-------- Data for this task
(** * ASREQRoast: the capture-and-parse pipeline of [asreqroast.py]

    A shallow embedding of the Python module: the string helpers it takes from
    the [str] type, the field parser, the hash formatter, the output sink, the
    capture loop of [TsharkListener] and its shutdown, over an explicit world
    (file system, console, clock, process table).

    What the world stands for:
    - files are keyed by their [pathlib] path, two paths being the same file
      exactly when they are equal (no links, no [..] resolution);
    - whether an open or a [mkdir] fails is an oracle [io_error], and the
      text of the clock an oracle [clock], both parameters of the loop;
    - the decoder's output is a list of events: the lines it prints, and the
      signals that reach the program while it waits for the next line;
    - the process table changes only through the calls of the program: a
      SIGTERM that is sent marks its target as signalled, and what the
      target does about it, or an exit of its own, shows only as the status
      a later world starts from;
    - exceptions other than those of the modelled steps (a decoding error
      of the pipe, a failing [print], a path that [open] itself rejects)
      are outside the model.

    [TsharkListener.start] launches the decoder through an oracle [spawn]
    for the pid the system gives.  Of [main], the part from
    [ensure_output_dir] on is modelled; [check_tshark], [prompt_interface]
    and the argument parsing, which write to the error stream, read the
    keyboard and end the process, are not. *)

From Stdlib Require Import Ascii String ZArith Lia.
From Stdlib Require DecimalString.
From stdpp Require Import base option list gmap strings.

Local Open Scope Z_scope.

(** ** Python [str] methods used by the module

    A Python string is a sequence of code points.  The embedding keeps the
    code points below 256, one [ascii] each; the predicates below are the
    restriction of Python's tables to that range. *)

Module PyStr.

(** [str.isspace] on one character: code points 9-13, 28-32, 133 and 160. *)
Definition isspace (c : ascii) : bool :=
  match c with
  | "009" | "010" | "011" | "012" | "013"
  | "028" | "029" | "030" | "031" | " "
  | "133" | "160" => true
  | _ => false
  end%char.
Lemma securityDiagnostic_marked (r : CodeFix) :
  hasMarker "[SECURITY]" (securityDiagnostic r) = true.
Proof.
  unfold hasMarker.
  change (message (securityDiagnostic r))
    with ("[SECURITY]" +:+ (" DevSentinel: " +:+ suggestion r)).
  apply includes_append_l.
Qed.

Lemma complexityDiagnostic_marked (thr : Z) (f : FunctionInfo) :
  hasMarker "[COMPLEXITY]" (complexityDiagnostic thr f) = true.
Proof.
  unfold hasMarker.
  change (message (complexityDiagnostic thr f))
    with ("[COMPLEXITY]" +:+ (" DevSentinel: Function '" +:+ name f
            +:+ "' has cyclomatic complexity of " +:+ JsString.ofZ (complexity f)
            +:+ " (threshold: " +:+ JsString.ofZ thr +:+ ")")).
  apply includes_append_l.
Qed.

(** A security scan keeps, in order and unchanged, every annotation whose
    message lacks the security marker. *)
Lemma securityScan_keeps_unmarked reviews st :
  List.filter (fun d => negb (hasMarker "[SECURITY]" d))
    (getDiagnostics (securityScan config (Some document) (Resolved reviews) st) (uri document))
  = List.filter (fun d => negb (hasMarker "[SECURITY]" d)) (getDiagnostics st (uri document)).
Proof.
  rewrite securityScan_success_get, List.filter_app, filter_filter_same.
  rewrite (filter_none _ (map securityDiagnostic reviews)); [by rewrite app_nil_r |].
  intros d [r [<- _]]%in_map_iff. by rewrite securityDiagnostic_marked.
Qed.

(** A complexity run keeps, in order and unchanged, every annotation whose
    message lacks the complexity marker. *)
Lemma complexity_keeps_unmarked data st :
  List.filter (fun d => negb (hasMarker "[COMPLEXITY]" d))
    (getDiagnostics (complexityCmd config (Some document) (Resolved data) st) (uri document))
  = List.filter (fun d => negb (hasMarker "[COMPLEXITY]" d)) (getDiagnostics st (uri document)).
Proof.
  rewrite complexity_success_get, List.filter_app, filter_filter_same.
  rewrite (filter_none _ (map _ _)); [by rewrite app_nil_r |].
  intros d [f [<- _]]%in_map_iff. by rewrite complexityDiagnostic_marked.
Qed.
Lemma find_first_None {A} (p : A -> bool) (l : list A) :
  find_first p l = None <-> (forall x, x ∈ l -> p x = false).
Proof.
  induction l as [|y l IH]; simpl.
  - split; [intros _ x Hx; inversion Hx | done].
  - destruct (p y) eqn:Hy; split.
    + done.
    + intros H. rewrite (H y) in Hy; [done | left].
    + intros H x [->|Hx]%elem_of_cons; [done | by apply IH].
    + intros H. apply IH. intros x Hx. apply H. by right.
Qed.

(** [retain]: a boolean filter that keeps order. *)
Definition retain {A} (p : A -> bool) (l : list A) : list A := List.filter p l.

Lemma elem_of_retain {A} (p : A -> bool) (l : list A) (x : A) :
  x ∈ retain p l <-> x ∈ l /\ p x = true.
Proof. unfold retain. rewrite !list_elem_of_In, filter_In. done. Qed.

Lemma elem_of_map {A B} (f : A -> B) (l : list A) (y : B) :
  y ∈ map f l <-> exists x, f x = y /\ x ∈ l.
Proof. rewrite list_elem_of_In, in_map_iff. by setoid_rewrite list_elem_of_In. Qed.

Lemma NoDup_map_inj_on {A B} (f : A -> B) (l : list A) (x y : A) :
  NoDup (map f l) -> x ∈ l -> y ∈ l -> f x = f y -> x = y.
Proof.
  induction l as [|z l IH]; simpl; intros Hnd Hx Hy Hf; [by apply not_elem_of_nil in Hx|].
  inversion Hnd as [|? ? Hnot Hnd']; subst.
  apply elem_of_cons in Hx as [->|Hx], Hy as [->|Hy]; [done| | |by apply IH];
    destruct Hnot; apply elem_of_map; eauto.
Qed.

(** A stable insertion sort by an integer key: Rust's [sort_by_key], which is
    stable, computes the same list. *)
Fixpoint insert_by_key {A} (key : A -> Z) (x : A) (l : list A) : list A :=
  match l with
  | [] => [x]
  | y :: l' => if (key x <=? key y)%Z then x :: y :: l' else y :: insert_by_key key x l'
  end.
Lemma fill_full ok want got r :
  healthy r -> 0 <= want - zlen got <= zlen (stream r) ->
  exists r', fill ok want got r = Ok (Some (got ++ ztake (want - zlen got) (stream r)), r') /\
    healthy r' /\ stream r' = zdrop (want - zlen got) (stream r).
Proof.
  intros Hh. revert got. induction Hh as [|x r Hx Hr IH]; intros got Hw; cbn [fill stream] in *.
  - change (zlen []) with 0 in Hw. destruct (Z.leb_spec want (zlen got)); [|lia].
    exists []. simpl. rewrite app_nil_r. split; [done|]. split; [constructor | done].
  - destruct (Z.leb_spec want (zlen got)) as [Hle|Hgt].
    + exists (x :: r). replace (want - zlen got) with 0 by lia.
      rewrite ztake_0, zdrop_0, app_nil_r. split; [done|]. split; [by constructor | done].
    + destruct x as [b| |e]; [|by apply IH|done].
      destruct (Z.eqb_spec (zlen b) 0); [lia|]. rewrite zlen_app in Hw.
      destruct (Z.leb_spec (zlen b) (want - zlen got)) as [Hb|Hb].
      * destruct (IH (got ++ b)) as (r' & Hf & Hh' & Hs'); [rewrite zlen_app; lia|].
        exists r'. rewrite Hf. rewrite zlen_app in *.
        replace (want - zlen got) with (zlen b + (want - (zlen got + zlen b))) by lia.
        assert (Hk0 : 0 <= want - (zlen got + zlen b) <= zlen (stream r)) by lia.
        set (k := want - (zlen got + zlen b)) in *. clearbody k.
        assert (Hk : ztake (zlen b + k) (b ++ stream r) = b ++ ztake k (stream r) /\
                     zdrop (zlen b + k) (b ++ stream r) = zdrop k (stream r)).
        { rewrite <- (ztake_zdrop k (stream r)) at 1 3. rewrite app_assoc.
          assert (zlen b + k = zlen (b ++ ztake k (stream r)))
            by (rewrite zlen_app, zlen_ztake by lia; lia).
          by rewrite ztake_app, zdrop_app. }
        destruct Hk as [-> ->]. by rewrite app_assoc.
      * eexists. split; [|split].
        -- assert (Ht : ztake (want - zlen got) (b ++ stream r) = ztake (want - zlen got) b); [|by rewrite Ht].
           rewrite <- (ztake_zdrop (want - zlen got) b) at 1. rewrite <- app_assoc.
           apply ztake_app. rewrite zlen_ztake by lia. lia.
        -- constructor; [|done]. rewrite zlen_zdrop by lia. lia.
        -- cbn [stream]. rewrite <- (ztake_zdrop (want - zlen got) b) at 2. rewrite <- app_assoc.
           symmetry. apply zdrop_app. rewrite zlen_ztake by lia. lia.
Qed.
#[global] Instance Class_eq_dec : EqDecision Class.
Proof. solve_decision. Defined.

Definition class_str (c : Class) : string :=
  match c with Portal => "portal" | Native => "native" | Shim => "shim" end.

Record Identity := mkIdentity {
  class : Class;
  uid : Z;
  gid : Z;
  pid : Z;
  unit_ : option string;
  app_id : option string;
  exe : option string;
  client : option string;
  attested : bool;
}.

#[global] Instance Identity_eq_dec : EqDecision Identity.
Proof. solve_decision. Defined.

Definition key (i : Identity) : string :=
  match class i with
  | Portal => "portal:" +:+ default "unknown" (app_id i)
  | Native =>
      match unit_ i, exe i with
      | Some u, _ => "unit:" +:+ u +:+ "@" +:+ show_u (uid i)
      | None, Some x => "exe:" +:+ x +:+ "@" +:+ show_u (uid i)
      | None, None => "uid:" +:+ show_u (uid i)
      end
  | Shim =>
      match client i, attested i, unit_ i, exe i with
      | Some c, _, _, _ => "shim:" +:+ c
      | None, true, Some u, _ => "shim:unit:" +:+ u +:+ "@" +:+ show_u (uid i)
      | None, true, None, Some x => "shim:" +:+ x +:+ "@" +:+ show_u (uid i)
      | None, _, _, _ => "shim:uid:" +:+ show_u (uid i)
      end
  end.

(** [{}] of an [i32]. *)
Definition show_i (n : Z) : string := if n <? 0 then "-" +:+ show_u (- n) else show_u n.

Definition display (i : Identity) : string :=
  match class i, client i with
  | Portal, _ => default "an app" (app_id i)
  | Shim, Some c => c +:+ " (over the HTTP shim)"
  | _, _ =>
      match exe i, unit_ i with
      | Some x, _ => x
      | None, Some u => u
      | None, None => "pid " +:+ show_i (pid i)
      end
  end.
Lemma demo_engine_reachable : grants_reachable default_config demo_engine.
Proof. apply gr_set, gr_new. Defined.

Definition embed_grant : Grant := mkGrant "unit:org.gnome.Text@1000" CAP_EMBED DecDeny 5 "admin".

(** Two decisions by two threads, written in their order. *)
Lemma grants_survive_restart_witness :
  let acts := [Decides (mkGrant "unit:a@1000" CAP_GENERATE DecAllow 4 "polkit"); Decides embed_grant; Writes 0 true; Writes 0 true] in
  let r := persist_run default_config None acts in
  (check (attach_bus (engine_new default_config (g_file (pr_engine r))).1 demo_yes) (demo_app 1) CAP_EMBED true 9).2 =
    Err (DeniedRemembered "unit:org.gnome.Text@1000" "embed" "admin").
Proof.
  intros acts r. destruct (grants_survive_restart default_config None acts demo_yes) as (_ & _ & H).
  destruct H as [_ H]; [by repeat constructor | vm_compute; reflexivity|]. rewrite H. vm_compute. reflexivity.
Defined.

(** Written in the other order, a revocation is undone by the next start. *)
Lemma a_revoked_grant_comes_back :
  let r := persist_run default_config None [Decides embed_grant; Forgets "unit:org.gnome.Text@1000"; Writes 1 true; Writes 0 true] in
  pr_pending r = [] /\ grants (p_state (pr_engine r)) = ∅ /\
  grants (p_state (engine_new default_config (g_file (pr_engine r))).1) !! ("unit:org.gnome.Text@1000", "embed") = Some embed_grant.
Proof. vm_compute. done. Qed.

Lemma revoke_is_complete_witness :
  grants (p_state (revoke demo_engine "unit:org.gnome.Text@1000" true).1)
    !! ("unit:org.gnome.Text@1000", "embed") = None /\
  (revoke demo_engine "unit:org.gnome.Text@1000" true).2 = 1.
Proof.
  pose proof (revoke_is_complete default_config demo_engine "unit:org.gnome.Text@1000" demo_engine_reachable) as H.
  destruct (revoke demo_engine "unit:org.gnome.Text@1000" true) as [p' n] eqn:Hr.
  destruct H as (H1 & _ & _ & _ & H5). split; [apply H1|]. simpl. rewrite H5. vm_compute. reflexivity.
Defined.
(* ===== verification/Registry.v ===== *)
(** * The model registry ([crates/ai-daemon/src/registry.rs])

    The file system is a map from paths to contents, as the paths are written:
    what [..] in one means is the kernel's.  JSON is the [serde_json] crate's:
    the four functions of [Codec]; SHA-256 is the [sha2] crate's. *)

From S2P Require Import Prelude Str Config Identity Proto.

Local Open Scope Z_scope.

Abbreviation path := string.
Abbreviation FS := (gmap path string).

(** [Path::join]: an absolute second half replaces the first. *)
Definition path_join (a b : path) : path :=
  if starts_with "/" b then b else a +:+ "/" +:+ b.

(** The file names directly in [dir]. *)
Definition dir_entries (fs : FS) (dir : path) : list path :=
  omap (fun p : path * string =>
    match strip_prefix (dir +:+ "/") p.1 with
    | Some name => if contains "/" name then None else Some name
    | None => None
    end) (map_to_list fs).

(** [path.with_extension(ext)] for a path whose file name has an extension. *)
Definition with_extension (p ext : string) : string :=
  match rev (split "." p) with
  | _ :: ((_ :: _) as stem) => join "." (rev stem) +:+ "." +:+ ext
  | _ => p +:+ "." +:+ ext
  end.

(** How a write of a whole file ends: with the file, with its beginning, or with
    the file never opened. *)
Inductive Writing := WroteAll | WrotePart (n : nat) | WroteNothing.

(** What the file system does with the operations whose result the code looks at. *)
Record Disk := mkDisk {
  dk_write : FS -> path -> string -> Writing;
  dk_rename : FS -> path -> path -> bool;
  dk_remove : FS -> path -> bool;
}.

(** Through a file beside it; whether that succeeded. *)
Definition write_atomic (dk : Disk) (fs : FS) (p : path) (bytes : string) : FS * bool :=
  let tmp := with_extension p "tmp" in
  match dk_write dk fs tmp bytes with
  | WroteNothing => (fs, false)
  | WrotePart n => (<[tmp := String.substring 0 n bytes]> fs, false)
  | WroteAll =>
      let fs := <[tmp := bytes]> fs in
      if dk_rename dk fs tmp p then (<[p := bytes]> (delete tmp fs), true) else (fs, false)
  end.

Inductive Store := System | User.

Record Resolved := mkResolved {
  rs_manifest : Manifest;
  rs_blob : path;
  rs_store : Store;
}.

Inductive RegistryError :=
| NoSuchModel (target : string)
| UnsupportedDigest (digest : string)
| MalformedDigest (digest : string)
| NotInStaging (p : path)
| HashFailed (p : path)
| DigestMismatch (expected actual : string)
| NotRemote (name format : string)
| NotMoved (staged : path)
| NotWritten (p : path)
| NotRemoved (p : path).

Record Registry := mkRegistry {
  system_root : path;
  config_aliases : gmap string string;
  cache : option (list Manifest);
}.

(** The other crates' functions the registry calls, and the disk it is on. *)
Record Codec := mkCodec {
  parse_manifest : string -> option Manifest;
  print_manifest : Manifest -> string;
  parse_aliases : string -> option (gmap string string);
  print_aliases : gmap string string -> string;
  sha256 : string -> string;
  disk : Disk;
}.

Definition staging_dir (r : Registry) : path := path_join (system_root r) "staging".

Definition registry_new (state_dir : path) (aliases : gmap string string) : Registry :=
  mkRegistry (path_join state_dir "models") aliases None.

Definition invalidate (r : Registry) : Registry := mkRegistry (system_root r) (config_aliases r) None.

Definition hex_of (digest : string) : result string RegistryError :=
  match strip_prefix "sha256:" digest with
  | None => Err (UnsupportedDigest digest)
  | Some hex =>
      if negb (str_len hex =? 64) || negb (all_bytes is_ascii_hexdigit hex) then Err (MalformedDigest digest)
      else Ok hex
  end.

Definition blob_path (root : path) (digest : string) : result path RegistryError :=
  let? hex := hex_of digest in
  Ok (path_join (path_join root "blobs/sha256") hex).

Definition blob_for (root : path) (m : Manifest) : result path RegistryError :=
  if is_remote m then Ok "" else blob_path root (mf_digest m).

(** [fields.nth(1)] of a passwd line after its uid is the home directory. *)
Fixpoint home_in_lines (ls : list string) (u : Z) : option path :=
  match ls with
  | [] => None
  | line :: ls' =>
      match split ":" line with
      | _ :: _ :: entry :: fields =>
          match parse_u32 entry with
          | None => None
          | Some n =>
              if n =? u then
                match fields with
                | _ :: home :: _ => if is_empty home || bool_decide (home = "/") then None else Some home
                | _ => None
                end
              else home_in_lines ls' u
          end
      | _ => None
      end
  end.
Definition home_of_uid (p : Proc) (u : Z) : option path :=
  etc_passwd p ≫= fun t => home_in_lines (lines t) u.

Definition user_root (p : Proc) (u : option Z) : option path :=
  (fun home => path_join home ".local/share/ai-daemon/models") <$> (u ≫= home_of_uid p).

Section WithCodec.
Context (cd : Codec) (proc : Proc).

Definition read_manifest (fs : FS) (p : path) : option Manifest := fs !! p ≫= parse_manifest cd.

Definition read_aliases (fs : FS) (p : path) : gmap string string :=
  default ∅ (fs !! p ≫= parse_aliases cd).

Fixpoint insert_manifest (m : Manifest) (l : list Manifest) : list Manifest :=
  match l with
  | [] => [m]
  | h :: l' => if String.leb (mf_name m) (mf_name h) then m :: h :: l' else h :: insert_manifest m l'
  end.

Definition read_manifests (fs : FS) (dir : path) : list Manifest :=
  foldr insert_manifest []
    (omap (fun name => read_manifest fs (dir +:+ "/" +:+ name))
       (retain (fun name => bool_decide (extension name = Some "json")) (dir_entries fs dir))).

Definition manifests_dir (root : path) : path := path_join root "manifests".
Definition manifest_path (root name : string) : path :=
  path_join (manifests_dir root) (name +:+ ".json").
Definition aliases_path (root : path) : path := path_join root "aliases.json".

Definition system_manifests (r : Registry) (fs : FS) : Registry * list Manifest :=
  match cache r with
  | Some l => (r, l)
  | None =>
      let l := read_manifests fs (manifests_dir (system_root r)) in
      (mkRegistry (system_root r) (config_aliases r) (Some l), l)
  end.

Definition add_models (s : Store) (l : list Manifest) (m : gmap string (Manifest * Store)) :=
  fold_left (fun m x => <[mf_name x := (x, s)]> m) l m.

(** [list]: by name, which is the order a [BTreeMap] gives. *)
Definition registry_list (r : Registry) (fs : FS) (u : option Z)
  : Registry * gmap string (Manifest * Store) :=
  let '(r', sys) := system_manifests r fs in
  let m := add_models System sys ∅ in
  (r', match user_root proc u with
       | Some root => add_models User (read_manifests fs (manifests_dir root)) m
       | None => m
       end).

Definition resolve_alias (r : Registry) (fs : FS) (alias : string) (u : option Z) : option string :=
  let user := match user_root proc u with
              | Some root => read_aliases fs (aliases_path root) !! alias
              | None => None
              end in
  match user with
  | Some t => Some t
  | None =>
      match config_aliases r !! alias with
      | Some t => Some t
      | None => read_aliases fs (aliases_path (system_root r)) !! alias
      end
  end.

Definition resolve (r : Registry) (fs : FS) (name : string) (u : option Z) : result Resolved RegistryError :=
  let target := default name (resolve_alias r fs name u) in
  let from_system :=
    match read_manifest fs (manifest_path (system_root r) target) with
    | None => Err (NoSuchModel target)
    | Some m =>
        let? blob := blob_for (system_root r) m in
        Ok (mkResolved m blob System)
    end in
  match user_root proc u with
  | Some root =>
      match read_manifest fs (manifest_path root target) with
      | Some m =>
          let? blob := blob_for root m in
          Ok (mkResolved m blob User)
      | None => from_system
      end
  | None => from_system
  end.

Definition aliases_of (r : Registry) (fs : FS) (u : option Z) : gmap string string :=
  let all := config_aliases r ∪ read_aliases fs (aliases_path (system_root r)) in
  match user_root proc u with
  | Some root => read_aliases fs (aliases_path root) ∪ all
  | None => all
  end.

Definition set_alias (r : Registry) (fs : FS) (alias target : string) : FS * result () RegistryError :=
  let p := aliases_path (system_root r) in
  let '(fs, written) := write_atomic (disk cd) fs p (print_aliases cd (<[alias := target]> (read_aliases fs p))) in
  (fs, if written then Ok tt else Err (NotWritten p)).

(** The manifest of a model, and the cache emptied once it is on disk. *)
Definition write_manifest (r : Registry) (fs : FS) (m : Manifest) : Registry * FS * result Manifest RegistryError :=
  let p := manifest_path (system_root r) (mf_name m) in
  let '(fs, written) := write_atomic (disk cd) fs p (print_manifest cd m) in
  if written then (invalidate r, fs, Ok m) else (r, fs, Err (NotWritten p)).

(** The staged file into the store, unless its bytes are there already. *)
Definition move_into_store (fs : FS) (staged dest : path) (bytes : string) : option FS :=
  match fs !! dest with
  | Some _ => Some (delete staged fs)
  | None => if dk_rename (disk cd) fs staged dest then Some (<[dest := bytes]> (delete staged fs)) else None
  end.

Definition digest_file (fs : FS) (p : path) : option string :=
  (fun bytes => "sha256:" +:+ sha256 cd bytes) <$> fs !! p.

(** [Path::starts_with]: whole components. *)
Definition path_starts_with (p dir : path) : bool :=
  bool_decide (p = dir) || starts_with (dir +:+ "/") p.

Definition set_digest (m : Manifest) (digest : string) (size : Z) : Manifest :=
  let q := mf_requirements m in
  mkManifest (mf_name m) digest (mf_format m) (mf_quantization m) (mf_license m)
    (mkRequirements (if weights_bytes q =? 0 then size else weights_bytes q) (min_memory_bytes q)
       (default_ctx q) (max_ctx q))
    (mf_template m) (mf_backend m) (mf_capabilities m) (mf_source m).

Definition accept_staged (r : Registry) (fs : FS) (staged : path) (m : Manifest) (expected : string)
  : Registry * FS * result Manifest RegistryError :=
  if negb (path_starts_with staged (staging_dir r)) then (r, fs, Err (NotInStaging staged))
  else
    match fs !! staged with
    | None => (r, fs, Err (HashFailed staged))
    | Some bytes =>
        let actual := "sha256:" +:+ sha256 cd bytes in
        if negb (bool_decide (actual = expected)) then
          (r, delete staged fs, Err (DigestMismatch expected actual))
        else
          let m' := set_digest m actual (str_len bytes) in
          match blob_path (system_root r) actual with
          | Err e => (r, fs, Err e)
          | Ok dest =>
              match move_into_store fs staged dest bytes with
              | None => (r, fs, Err (NotMoved staged))
              | Some fs1 => write_manifest r fs1 m'
              end
          end
    end.

Definition register_remote (r : Registry) (fs : FS) (m : Manifest)
  : Registry * FS * result Manifest RegistryError :=
  if negb (is_remote m) then (r, fs, Err (NotRemote (mf_name m) (mf_format m)))
  else write_manifest r fs m.

Definition remove (r : Registry) (fs : FS) (name : string) : Registry * FS * result () RegistryError :=
  let p := manifest_path (system_root r) name in
  match read_manifest fs p with
  | None => (r, fs, Err (NoSuchModel name))
  | Some m =>
      if negb (dk_remove (disk cd) fs p) then (r, fs, Err (NotRemoved p)) else
      let fs1 := delete p fs in
      let '(r', l) := system_manifests (invalidate r) fs1 in
      let still_referenced := existsb (fun x => bool_decide (mf_digest x = mf_digest m)) l in
      (r',
       if negb still_referenced && negb (is_remote m) then
         match blob_path (system_root r) (mf_digest m) with
         | Ok blob => delete blob fs1
         | Err _ => fs1
         end
       else fs1,
       Ok tt)
  end.
End WithCodec.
----------------
◆ Problem requirements
Starting at the line that contains "if negb (is_remote", write out every line through the last one in the data above, exactly as it stands.

◆ Solution for this exercise
  if negb (is_remote m) then (r, fs, Err (NotRemote (mf_name m) (mf_format m)))
  else write_manifest r fs m.

Definition remove (r : Registry) (fs : FS) (name : string) : Registry * FS * result () RegistryError :=
  let p := manifest_path (system_root r) name in
  match read_manifest fs p with
  | None => (r, fs, Err (NoSuchModel name))
  | Some m =>
      if negb (dk_remove (disk cd) fs p) then (r, fs, Err (NotRemoved p)) else
      let fs1 := delete p fs in
      let '(r', l) := system_manifests (invalidate r) fs1 in
      let still_referenced := existsb (fun x => bool_decide (mf_digest x = mf_digest m)) l in
      (r',
       if negb still_referenced && negb (is_remote m) then
         match blob_path (system_root r) (mf_digest m) with
         | Ok blob => delete blob fs1
         | Err _ => fs1
         end
       else fs1,
       Ok tt)
  end.
End WithCodec.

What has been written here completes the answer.